As soon as he heard the news, LaPenna did what he thought any patriotic American would do — he jumped in his car and, despite threats to be fired for leaving his job site, headed toward Lower Manhattan to volunteer with cleanup efforts.
“When that took place, I didn’t think of me. I thought about what I could do to help,” LaPenna said. “Nobody put a gun to my head and told me to go to the [World] Trade Center. I did it because that’s what we do as Americans, that’s what we do as first responders.”

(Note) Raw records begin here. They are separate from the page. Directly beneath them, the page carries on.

(* ===== verification/Discovery.v ===== *)
(** * Discovery and signalling messages ([src/discovery.rs]) *)

From S2P Require Import Prelude Text Serde Wire RefCrates RefCodec Protocol.

Definition PROTO_CHUNK : byte := x01.
Definition PROTO_DISCOVERY : byte := x02.
Definition PROTO_SIGNAL : byte := x03.

Record ClosestPeersRequest : Type := { closest_address : arr 32 }.

Record PeerConnectInfo : Type := {
  peer_id : arr 32;
  ip : string;
  port : Z;
  cert_hash : arr 32;
}.

Record ClosestPeersResponse : Type := { peers : list PeerConnectInfo }.

Inductive DiscoveryBody : Type :=
  | ClosestRequest (r : ClosestPeersRequest)
  | ClosestResponse (r : ClosestPeersResponse)
  | DiscoveryError (e : string).

Record DiscoveryMessage : Type := {
  disc_request_id : Z;
  disc_body : DiscoveryBody;
}.

Record SignalRelayRequest : Type := {
  target_peer_id : arr 32;
  sdp_offer : string;
}.

Record SignalRelayResponse : Type := { sdp_answer : string }.

Inductive SignalRelayBody : Type :=
  | SignalRequest (r : SignalRelayRequest)
  | SignalResponse (r : SignalRelayResponse)
  | SignalError (e : string).

Record SignalRelayMessage : Type := {
  sig_request_id : Z;
  sig_body : SignalRelayBody;
}.

(** ** Serialisers *)

Definition wire_closest_request : Wire ClosestPeersRequest :=
  wire_struct (wire_arr 32 ⊗ ⟨⟩)
    (fun r => (closest_address r, tt)) (fun '(a, _) => {| closest_address := a |}).

Definition wire_peer_info : Wire PeerConnectInfo :=
  wire_struct (wire_arr 32 ⊗ wire_str ⊗ wire_u16 ⊗ wire_arr 32 ⊗ ⟨⟩)
    (fun p => (peer_id p, (ip p, (port p, (cert_hash p, tt)))))
    (fun '(i, (a, (p, (c, _)))) => {| peer_id := i; ip := a; port := p; cert_hash := c |}).

Definition wire_closest_response : Wire ClosestPeersResponse :=
  wire_struct (wire_vec wire_peer_info ⊗ ⟨⟩)
    (fun r => (peers r, tt)) (fun '(l, _) => {| peers := l |}).

Definition wire_discovery_body : Wire DiscoveryBody :=
  wire_enum (wire_closest_request ⊕ wire_closest_response ⊕ wire_str ⊕ ∅ᵥ)
    (fun b => match b with
      | ClosestRequest r => inl r
      | ClosestResponse r => inr (inl r)
      | DiscoveryError e => inr (inr (inl e))
      end)
    (fun s => match s with
      | inl r => ClosestRequest r
      | inr (inl r) => ClosestResponse r
      | inr (inr (inl e)) => DiscoveryError e
      | inr (inr (inr e)) => match e with end
      end).

Definition wire_discovery : Wire DiscoveryMessage :=
  wire_struct (wire_u64 ⊗ wire_discovery_body ⊗ ⟨⟩)
    (fun m => (disc_request_id m, (disc_body m, tt)))
    (fun '(i, (b, _)) => {| disc_request_id := i; disc_body := b |}).

Definition wire_signal_request : Wire SignalRelayRequest :=
  wire_struct (wire_arr 32 ⊗ wire_str ⊗ ⟨⟩)
    (fun r => (target_peer_id r, (sdp_offer r, tt)))
    (fun '(t, (o, _)) => {| target_peer_id := t; sdp_offer := o |}).

Definition wire_signal_response : Wire SignalRelayResponse :=
  wire_struct (wire_str ⊗ ⟨⟩) (fun r => (sdp_answer r, tt)) (fun '(a, _) => {| sdp_answer := a |}).

Definition wire_signal_body : Wire SignalRelayBody :=
  wire_enum (wire_signal_request ⊕ wire_signal_response ⊕ wire_str ⊕ ∅ᵥ)
    (fun b => match b with
      | SignalRequest r => inl r
      | SignalResponse r => inr (inl r)
      | SignalError e => inr (inr (inl e))
      end)
    (fun s => match s with
      | inl r => SignalRequest r
      | inr (inl r) => SignalResponse r
      | inr (inr (inl e)) => SignalError e
      | inr (inr (inr e)) => match e with end
      end).

Definition wire_signal : Wire SignalRelayMessage :=
  wire_struct (wire_u64 ⊗ wire_signal_body ⊗ ⟨⟩)
    (fun m => (sig_request_id m, (sig_body m, tt)))
    (fun '(i, (b, _)) => {| sig_request_id := i; sig_body := b |}).

Section Codec.
Context `{Postcard}.

(** [DiscoveryMessage::encode] and [decode]. *)
Definition discovery_encode (m : DiscoveryMessage) : res bytes :=
  map_err (fun e => fmt ["discovery encode: "; e]) (postcard_encode wire_discovery m).
Definition discovery_decode (data : bytes) : res DiscoveryMessage :=
  map_err (fun e => fmt ["discovery decode: "; e]) (postcard_decode wire_discovery data).

(** [SignalRelayMessage::encode] and [decode]. *)
Definition signal_encode (m : SignalRelayMessage) : res bytes :=
  map_err (fun e => fmt ["signal-relay encode: "; e]) (postcard_encode wire_signal m).
Definition signal_decode (data : bytes) : res SignalRelayMessage :=
  map_err (fun e => fmt ["signal-relay decode: "; e]) (postcard_decode wire_signal data).
End Codec.

#[export] Instance wire_closest_request_laws : WireLaws wire_closest_request.
Proof. wire_laws. Qed.
#[export] Instance wire_peer_info_laws : WireLaws wire_peer_info.
Proof. wire_laws. Qed.
#[export] Instance wire_closest_response_laws : WireLaws wire_closest_response.
Proof. wire_laws. Qed.
#[export] Instance wire_discovery_body_laws : WireLaws wire_discovery_body.
Proof. wire_laws. Qed.
#[export] Instance wire_discovery_laws : WireLaws wire_discovery.
Proof. wire_laws. Qed.
#[export] Instance wire_signal_request_laws : WireLaws wire_signal_request.
Proof. wire_laws. Qed.
#[export] Instance wire_signal_response_laws : WireLaws wire_signal_response.
Proof. wire_laws. Qed.
#[export] Instance wire_signal_body_laws : WireLaws wire_signal_body.
Proof. wire_laws. Qed.
#[export] Instance wire_signal_laws : WireLaws wire_signal.
Proof. wire_laws. Qed.

(** ** The wire format of [ant-node] *)

Definition peer_layout (p : PeerConnectInfo) : bytes :=
  peer_id p ++ w_text (ip p) ++ w_int (port p) ++ cert_hash p.

Definition discovery_layout (m : DiscoveryMessage) : bytes :=
  w_int (disc_request_id m) ++
  match disc_body m with
  | ClosestRequest r => x00 :: closest_address r
  | ClosestResponse r => x01 :: w_int (len (peers r)) ++ mjoin (map peer_layout (peers r))
  | DiscoveryError e => x02 :: w_text e
  end.

Definition signal_layout (m : SignalRelayMessage) : bytes :=
  w_int (sig_request_id m) ++
  match sig_body m with
  | SignalRequest r => x00 :: target_peer_id r ++ w_text (sdp_offer r)
  | SignalResponse r => x01 :: w_text (sdp_answer r)
  | SignalError e => x02 :: w_text e
  end.

Lemma layout_peer p : postcard_bytes (@wire_ser _ wire_peer_info p) = peer_layout p.
Proof. cbn -[wire_arr varint]. by rewrite !layout_arr, app_nil_r. Qed.

Lemma layout_peers l :
  postcard_bytes (@wire_ser _ (wire_vec wire_peer_info) l) = w_int (len l) ++ mjoin (map peer_layout l).
Proof.
  cbn -[wire_peer_info varint]. unfold len. rewrite length_map. f_equal.
  induction l as [|p l IH]; [done|]. cbn -[wire_peer_info]. by rewrite layout_peer, IH.
Qed.

Lemma layout_discovery m : postcard_bytes (@wire_ser _ wire_discovery m) = discovery_layout m.
Proof.
  destruct m as [i [[]|[]|]]; unfold discovery_layout; cbn -[wire_arr wire_vec wire_peer_info varint];
    rewrite ?layout_arr, ?layout_peers, ?app_nil_r; reflexivity.
Qed.

Lemma layout_signal m : postcard_bytes (@wire_ser _ wire_signal m) = signal_layout m.
Proof.
  destruct m as [i [[]|[]|]]; unfold signal_layout; cbn -[wire_arr varint];
    rewrite ?layout_arr, ?app_nil_r; reflexivity.
Qed.

(** ** Properties *)

Section Properties.
Context `{Postcard} `{PL : !PostcardLaws}.

Lemma discovery_encode_no_panic m : discovery_encode m <> Panic.
Proof. unfold discovery_encode. rewrite map_err_Panic. apply to_stdvec_total. Qed.

Lemma discovery_decode_no_panic data : discovery_decode data <> Panic.
Proof. unfold discovery_decode. rewrite map_err_Panic. by apply postcard_decode_total, _. Qed.

Lemma signal_encode_no_panic m : signal_encode m <> Panic.
Proof. unfold signal_encode. rewrite map_err_Panic. apply to_stdvec_total. Qed.

Lemma signal_decode_no_panic data : signal_decode data <> Panic.
Proof. unfold signal_decode. rewrite map_err_Panic. by apply postcard_decode_total, _. Qed.

(** C34: discovery and signalling messages are written in exactly the node's
    wire format and read back unchanged, and reading any bytes never
    panics. *)
Theorem discovery_signal_roundtrip (m : DiscoveryMessage) (s : SignalRelayMessage) (data : bytes)
    (Hm : @wire_ok _ wire_discovery m = true) (Hs : @wire_ok _ wire_signal s = true) :
  discovery_encode m = Ok (discovery_layout m) /\
  discovery_decode (discovery_layout m) = Ok m /\
  signal_encode s = Ok (signal_layout s) /\
  signal_decode (signal_layout s) = Ok s /\
  discovery_decode data <> Panic /\ signal_decode data <> Panic.
Proof.
  unfold discovery_encode, discovery_decode, signal_encode, signal_decode.
  rewrite <- layout_discovery, <- layout_signal.
  rewrite (postcard_encode_ok wire_discovery m Hm), (postcard_decode_encode wire_discovery m Hm).
  rewrite (postcard_encode_ok wire_signal s Hs), (postcard_decode_encode wire_signal s Hs).
  repeat (split; [done|]). rewrite !map_err_Panic.
  split; by apply postcard_decode_total, _.
Qed.
End Properties.

Lemma discovery_signal_roundtrip_witness :
  let p := {| peer_id := pad 32 [x01]; ip := "10.0.0.1"; port := 40000; cert_hash := pad 32 [x02] |} in
  let m := {| disc_request_id := 5; disc_body := ClosestResponse {| peers := [p; p] |} |} in
  let s := {| sig_request_id := 6;
              sig_body := SignalRequest {| target_peer_id := pad 32 [x03]; sdp_offer := "v=0" |} |} in
  @wire_ok _ wire_discovery m = true /\ @wire_ok _ wire_signal s = true /\
  discovery_decode (H := PostcardRef.postcard_ref) (discovery_layout m) = Ok m.
Proof.
  split; [by vm_compute|]. split; [by vm_compute|].
  apply (discovery_signal_roundtrip (H := PostcardRef.postcard_ref) (PL := PostcardRef.postcard_ref_laws)
    {| disc_request_id := 5; disc_body := ClosestResponse {| peers :=
       [{| peer_id := pad 32 [x01]; ip := "10.0.0.1"; port := 40000; cert_hash := pad 32 [x02] |};
        {| peer_id := pad 32 [x01]; ip := "10.0.0.1"; port := 40000; cert_hash := pad 32 [x02] |}] |} |}
    {| sig_request_id := 6;
       sig_body := SignalRequest {| target_peer_id := pad 32 [x03]; sdp_offer := "v=0" |} |} []);
    by vm_compute.
Defined.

He arrived on the scene shortly thereafter and was a mere 100 yards from the South Tower when it was struck. For the next two weeks, LaPenna volunteered his time in the search and recovery at Ground Zero despite being fired from his electrician job for insubordination.
“I didn’t go home for the first 14 days,” LaPenna recalled. “You slept wherever you could find a place to shut your eyes for a little bit.”
LaPenna was one of five first responders to assist in the recovery of Port Authority police officers John McLoughlin and Will Jimeno in a process he labels as “Life on the Ultimate Team.” Five years later, Oliver Stone released the film World Trade Center, a drama loosely based on the officers’ rescue.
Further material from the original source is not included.